PROBLEM
What is expected is a word-for-word copy of all the entries.

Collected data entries
(** The tables of a run that ends after the registration. *)
Lemma payment_mem env upd t outs payload record :
  matched_record t upd = Some (payload, record) →
  mem (exec (successful_payment_handler env upd) t outs).2 =
  registered payload record t.
Proof.
  intros Hm. rewrite (payment_matched env upd t outs payload record Hm).
  match goal with |- context [after_registration env record ?r0] =>
    destruct (after_registration_run env record r0
                (dict_set (user_id record)
                   {| username := pending_username record;
                      choice := pending_choice record |}
                   (default [] (players t !! chat_id record))))
      as (Hmem & _ & _)
  end; [simpl; apply lookup_insert_eq | reflexivity | exact Hmem].
Qed.

(** X12.  Admission and reconciliation fit together: when an entry was
    admitted and its invoice sent, the payment that carries the token of
    that invoice puts the sender into the round of the group where he sent
    the number, as the last entry, with his username after an [@] and the
    number he sent, and removes the record; a further number of his in
    that group is then answered with the notice that he takes part. *)
Theorem admitted_entry_is_registered_by_its_payment
    (env : settings) (pf : platform) (upd pay : update) (c : chat)
    (t : tables) (n : Z) (uname : str) (outs outs' : list (option exn)) :
  effective_chat upd = Some c → in_group c = true →
  isdigit (entry_text upd) = true → Py.int (entry_text upd) = Some n →
  1 ≤ n ≤ 6 →
  user_username (effective_user upd) = Some uname → uname ≠ [] →
  dict_get (user_key (user_ident (effective_user upd)))
           (default [] (players t !! chat_key (chat_ident c))) = None →
  hd None outs = None → hd None (tl outs) = None →
  successful_payment pay = Some (make_payload (uuid_hex pf)) →
  let u := effective_user upd in
  let ck := chat_key (chat_ident c) in
  let t1 := mem (exec (handle_group_message env pf upd) t outs).2 in
  let t2 := mem (exec (successful_payment_handler env pay) t1 outs').2 in
  players t2 !! ck =
    Some (default [] (players t !! ck)
          ++ [(user_key (user_ident u),
               {| username := lit "@" ++ uname; choice := n |})]) ∧
  count t2 ck = S (count t ck) ∧
  pending t2 = delete (make_payload (uuid_hex pf)) (pending t) ∧
  ∀ pf' outs'',
    exec (handle_group_message env pf' upd) t2 outs'' =
    just_replied (MsgAlreadyIn (first_name u)) t2 outs''.
Proof.
  intros Hc Hg Hd Hv Hr Hu Hne Hnew Ho1 Ho2 Hpay. cbv zeta.
  rewrite (admission_invoice_sent env pf upd c t n uname Hc Hg Hd Hv Hr Hu
             Hne Hnew outs Ho1 Ho2). cbn [snd mem].
  match goal with |- context [awaiting ?ck ?p ?rec t] =>
    set (t1 := awaiting ck p rec t); pose (record := rec)
  end.
  assert (Hm : matched_record t1 pay
               = Some (make_payload (uuid_hex pf), record)).
  { apply matched_record_found; [done | done |]. apply lookup_insert_eq. }
  rewrite (payment_mem env pay t1 outs' _ record Hm).
  assert (Hset : default [] (players t1 !! chat_key (chat_ident c))
                 = default [] (players t !! chat_key (chat_ident c))).
  { subst t1. unfold awaiting. simpl.
    destruct (players t !! chat_key (chat_ident c)) as [d|] eqn:Hpl.
    - by rewrite Hpl.
    - by rewrite lookup_insert_eq. }
  assert (Hpl2 : players (registered (make_payload (uuid_hex pf)) record t1)
                   !! chat_key (chat_ident c)
                 = Some (default [] (players t !! chat_key (chat_ident c))
                         ++ [(user_key (user_ident (effective_user upd)),
                              {| username := lit "@" ++ uname;
                                 choice := n |})])).
  { unfold registered. cbn [players].
    change (chat_id record) with (chat_key (chat_ident c)).
    rewrite lookup_insert_eq, Hset.
    by rewrite (dict_set_new _ _ _ Hnew). }
  split_and!.
  - exact Hpl2.
  - unfold count. rewrite Hpl2. simpl. rewrite length_app. simpl. lia.
  - subst t1. simpl. apply delete_insert_eq.
  - intros pf' outs''.
    apply (admission_of_participant_run env pf' upd c _ n Hc Hg Hd Hv Hr
             outs'' uname _
             {| username := lit "@" ++ uname; choice := n |} Hu Hne Hpl2).
    rewrite <- (dict_set_new _ _ _ Hnew). apply dict_get_set_eq.
Qed.
(** C2, the code at the failing input. The first file has no ROI id, the
    second has the ROI id R1: line 68 skips the check of line 69, the call
    returns under the coordinate system "global" and the name without ROI,
    while the label of the second channel carries R1. The same two files
    discovered in the other order fail the check of line 69. *)
Theorem C2_roi_check_skipped_when_first_has_none :
  _get_metadata Inputs.no_roi = Ok [Some "1"; None; Some "DAPI"; None; None]
  /\ _get_metadata Inputs.roi_R1
     = Ok [Some "2"; None; Some "DAPI"; Some "R1"; None]
  /\ (exists out,
        macsima [Inputs.no_roi; Inputs.roi_R1] None false = Ok out
        /\ to_coordinate_system out = "global"
        /\ image_name out = "Exp"
        /\ c_coords out = ["1_DAPI"; "2_DAPI_R1"])
  /\ macsima [Inputs.roi_R1; Inputs.no_roi] None false = Raise RoiNotEqual.
Proof.
  split; [reflexivity |]. split; [reflexivity |]. split; [| reflexivity].
  eexists. split; [reflexivity |]. repeat split.
Qed.

(** ** C3: the allow-list that retains nothing *)

Lemma bind_Raise {A B : Type} (r : result A) (k : A -> result B)
  (e : exception) :
  bind r k = Raise e -> r = Raise e \/ exists a, r = Ok a /\ k a = Raise e.
Proof.
  destruct r as [a | e']; simpl; intros H.
  - right. exists a. auto.
  - left. injection H as ->. reflexivity.
Qed.

Lemma comprehension_Raise {A B : Type} (f : A -> result B) (l : list A)
  (e : exception) :
  comprehension f l = Raise e -> exists a, In a l /\ f a = Raise e.
Proof.
  induction l as [| a l IH]; simpl; intros H; [discriminate H |].
  destruct (bind_Raise _ _ _ H) as [Ha | [b [_ H']]].
  - exists a. auto.
  - destruct (bind_Raise _ _ _ H') as [Hl | [bs [_ H'']]];
      [| discriminate H''].
    destruct (IH Hl) as [a' [Hin Ha']]. exists a'. auto.
Qed.

Tactic Notation "bind_raise" hyp(H) "as" ident(a) ident(Ha) :=
  apply bind_Raise in H; destruct H as [H | [a [Ha H]]].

WRITTEN RESPONSE
(** The tables of a run that ends after the registration. *)
Lemma payment_mem env upd t outs payload record :
  matched_record t upd = Some (payload, record) →
  mem (exec (successful_payment_handler env upd) t outs).2 =
  registered payload record t.
Proof.
  intros Hm. rewrite (payment_matched env upd t outs payload record Hm).
  match goal with |- context [after_registration env record ?r0] =>
    destruct (after_registration_run env record r0
                (dict_set (user_id record)
                   {| username := pending_username record;
                      choice := pending_choice record |}
                   (default [] (players t !! chat_id record))))
      as (Hmem & _ & _)
  end; [simpl; apply lookup_insert_eq | reflexivity | exact Hmem].
Qed.

(** X12.  Admission and reconciliation fit together: when an entry was
    admitted and its invoice sent, the payment that carries the token of
    that invoice puts the sender into the round of the group where he sent
    the number, as the last entry, with his username after an [@] and the
    number he sent, and removes the record; a further number of his in
    that group is then answered with the notice that he takes part. *)
Theorem admitted_entry_is_registered_by_its_payment
    (env : settings) (pf : platform) (upd pay : update) (c : chat)
    (t : tables) (n : Z) (uname : str) (outs outs' : list (option exn)) :
  effective_chat upd = Some c → in_group c = true →
  isdigit (entry_text upd) = true → Py.int (entry_text upd) = Some n →
  1 ≤ n ≤ 6 →
  user_username (effective_user upd) = Some uname → uname ≠ [] →
  dict_get (user_key (user_ident (effective_user upd)))
           (default [] (players t !! chat_key (chat_ident c))) = None →
  hd None outs = None → hd None (tl outs) = None →
  successful_payment pay = Some (make_payload (uuid_hex pf)) →
  let u := effective_user upd in
  let ck := chat_key (chat_ident c) in
  let t1 := mem (exec (handle_group_message env pf upd) t outs).2 in
  let t2 := mem (exec (successful_payment_handler env pay) t1 outs').2 in
  players t2 !! ck =
    Some (default [] (players t !! ck)
          ++ [(user_key (user_ident u),
               {| username := lit "@" ++ uname; choice := n |})]) ∧
  count t2 ck = S (count t ck) ∧
  pending t2 = delete (make_payload (uuid_hex pf)) (pending t) ∧
  ∀ pf' outs'',
    exec (handle_group_message env pf' upd) t2 outs'' =
    just_replied (MsgAlreadyIn (first_name u)) t2 outs''.
Proof.
  intros Hc Hg Hd Hv Hr Hu Hne Hnew Ho1 Ho2 Hpay. cbv zeta.
  rewrite (admission_invoice_sent env pf upd c t n uname Hc Hg Hd Hv Hr Hu
             Hne Hnew outs Ho1 Ho2). cbn [snd mem].
  match goal with |- context [awaiting ?ck ?p ?rec t] =>
    set (t1 := awaiting ck p rec t); pose (record := rec)
  end.
  assert (Hm : matched_record t1 pay
               = Some (make_payload (uuid_hex pf), record)).
  { apply matched_record_found; [done | done |]. apply lookup_insert_eq. }
  rewrite (payment_mem env pay t1 outs' _ record Hm).
  assert (Hset : default [] (players t1 !! chat_key (chat_ident c))
                 = default [] (players t !! chat_key (chat_ident c))).
  { subst t1. unfold awaiting. simpl.
    destruct (players t !! chat_key (chat_ident c)) as [d|] eqn:Hpl.
    - by rewrite Hpl.
    - by rewrite lookup_insert_eq. }
  assert (Hpl2 : players (registered (make_payload (uuid_hex pf)) record t1)
                   !! chat_key (chat_ident c)
                 = Some (default [] (players t !! chat_key (chat_ident c))
                         ++ [(user_key (user_ident (effective_user upd)),
                              {| username := lit "@" ++ uname;
                                 choice := n |})])).
  { unfold registered. cbn [players].
    change (chat_id record) with (chat_key (chat_ident c)).
    rewrite lookup_insert_eq, Hset.
    by rewrite (dict_set_new _ _ _ Hnew). }
  split_and!.
  - exact Hpl2.
  - unfold count. rewrite Hpl2. simpl. rewrite length_app. simpl. lia.
  - subst t1. simpl. apply delete_insert_eq.
  - intros pf' outs''.
    apply (admission_of_participant_run env pf' upd c _ n Hc Hg Hd Hv Hr
             outs'' uname _
             {| username := lit "@" ++ uname; choice := n |} Hu Hne Hpl2).
    rewrite <- (dict_set_new _ _ _ Hnew). apply dict_get_set_eq.
Qed.
(** C2, the code at the failing input. The first file has no ROI id, the
    second has the ROI id R1: line 68 skips the check of line 69, the call
    returns under the coordinate system "global" and the name without ROI,
    while the label of the second channel carries R1. The same two files
    discovered in the other order fail the check of line 69. *)
Theorem C2_roi_check_skipped_when_first_has_none :
  _get_metadata Inputs.no_roi = Ok [Some "1"; None; Some "DAPI"; None; None]
  /\ _get_metadata Inputs.roi_R1
     = Ok [Some "2"; None; Some "DAPI"; Some "R1"; None]
  /\ (exists out,
        macsima [Inputs.no_roi; Inputs.roi_R1] None false = Ok out
        /\ to_coordinate_system out = "global"
        /\ image_name out = "Exp"
        /\ c_coords out = ["1_DAPI"; "2_DAPI_R1"])
  /\ macsima [Inputs.roi_R1; Inputs.no_roi] None false = Raise RoiNotEqual.
Proof.
  split; [reflexivity |]. split; [reflexivity |]. split; [| reflexivity].
  eexists. split; [reflexivity |]. repeat split.
Qed.

(** ** C3: the allow-list that retains nothing *)

Lemma bind_Raise {A B : Type} (r : result A) (k : A -> result B)
  (e : exception) :
  bind r k = Raise e -> r = Raise e \/ exists a, r = Ok a /\ k a = Raise e.
Proof.
  destruct r as [a | e']; simpl; intros H.
  - right. exists a. auto.
  - left. injection H as ->. reflexivity.
Qed.

Lemma comprehension_Raise {A B : Type} (f : A -> result B) (l : list A)
  (e : exception) :
  comprehension f l = Raise e -> exists a, In a l /\ f a = Raise e.
Proof.
  induction l as [| a l IH]; simpl; intros H; [discriminate H |].
  destruct (bind_Raise _ _ _ H) as [Ha | [b [_ H']]].
  - exists a. auto.
  - destruct (bind_Raise _ _ _ H') as [Hl | [bs [_ H'']]];
      [| discriminate H''].
    destruct (IH Hl) as [a' [Hin Ha']]. exists a'. auto.
Qed.

Tactic Notation "bind_raise" hyp(H) "as" ident(a) ident(Ha) :=
  apply bind_Raise in H; destruct H as [H | [a [Ha H]]].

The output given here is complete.